5 days before my diagnosis we sold my house. We hadn’t even been looking to move, not really, but then in a bored moment between Christmas and New Year we drifted out to view a house I’d seen online and suddenly we were a frenzy of financial decisions and hurried conversations, adding, subtracting, stressing, could we/should we? We took a collective breath and made an offer on this, our dream place and to our astonishment it was accepted and so started the next whirlwind of de-cluttering and sorting and photographing and, as it turned out, instantly selling my place.
Job done. They say house moving is one of the most stressful things you can do and I’m sure in my past life that would have been true. I’ve even muttered before that I’d never move again and perhaps that’s why I’ve clung to the same walls for 14 years but, but, add to a house move a sprinkling of cancer diagnosis and magically none of it matters. None of it has raised even a bead of sweat on my brow. No anxiety, no concerns over pedantic solicitors and their ridiculously over inflated bills. I float above it all saying phrases like ‘it’ll be fine, it’ll all come good’. I email soothing words to our buyer and to the man we’re buying from. Smooth every ruffled feather.
With cancer you not only have the instant ability to recognise what matters and what doesn’t but those things which do matter feel sharper and shinier. The dial is turned up on everything around you. The world is more beautiful, your partner more loving, your every waking moment just more precious. I’ve stopped whining about making the packed lunches because I’m making them out of sheer love. I’ve stopped feeling frustrated about cooking endless dinners at the end of endless long days because I’m cooking them for people I love. I can sense the edge being smoothed off my words when I ask B to do something for the 4th time in a row because I’m talking to my beautiful, amazing daughter and I don’t really care anymore that she hasn’t done her piano practise or has left a dirty cup. I still love her beyond description. I don’t care if the bed is still a mess after David has made it because it doesn’t matter and it has no bearing on my love for him. None of the day to day nonsense we puff up to assume relevance in our lives is relevant, none of it makes me love them more or less, so it doesn’t get to be important any more.

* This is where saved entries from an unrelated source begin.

(** C39: [integer_sort] and [integer_sort_inplace], for every schedule, number of blocks and threads, and share
    of the processors: the stable sort by the low [bits] bits of the keys, or by the whole
    keys if [bits] is 0 and no key is the greatest [size_t].  The first leaves its input alone and returns a
    new sequence; the second puts the elements where they were, by moving them only.  Nothing else is
    changed, and scratch memory is returned.  The elements are fewer than the base case, or they are trivially
    relocatable and [memcpy] leaves bytes alone that are copied to where they are (the sort relies on it, and
    C does not promise it); and trivially relocatable elements have at most 8192 bytes (beyond, the relocation
    divides by zero). *)
Theorem integer_sort_correct In xs bits m : full In xs m -> size_t (length xs) -> bits <= 64 ->
  (bits = 0 -> Forall (fun x => size_t (g x + 1)) xs) -> stays_in_place trivially_relocatable memcpy_in_place \/ length xs < base_case ->
  ok (integer_sort sizeof num_threads trivially_relocatable memcpy_in_place base_case In g bits m) (fun '(Out, m') =>
    exists ys, sorts (sort_key bits) xs ys /\ full Out ys m' /\ full In xs m' /\ forall p, p.1 <> arr Out -> m' !! p = m !! p) /\
  ok (integer_sort_inplace sizeof num_threads trivially_relocatable memcpy_in_place base_case In g bits m) (fun m' =>
    exists ys, sorts (sort_key bits) xs ys /\ full In ys m' /\ forall p, ~ in_slice p In -> m' !! p = m !! p).
Proof. intros ? ? _ ? ?. split; [by apply integer_sort_ok|by apply integer_sort_inplace_ok]. Qed.
End integer_sort.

So the paradox is that while I’m utterly broken-hearted and heavy with dread that I’m carrying this cancer in my breast, my movements through this world feel lighter, free-er, less troubled. So that is cancer’s gift to me. And if I can use that gift to live every day better, happier, more grateful for what I have and who I have in my life than before then maybe, if I have fewer days left to live, they will be days where I live more than I ever have in the past.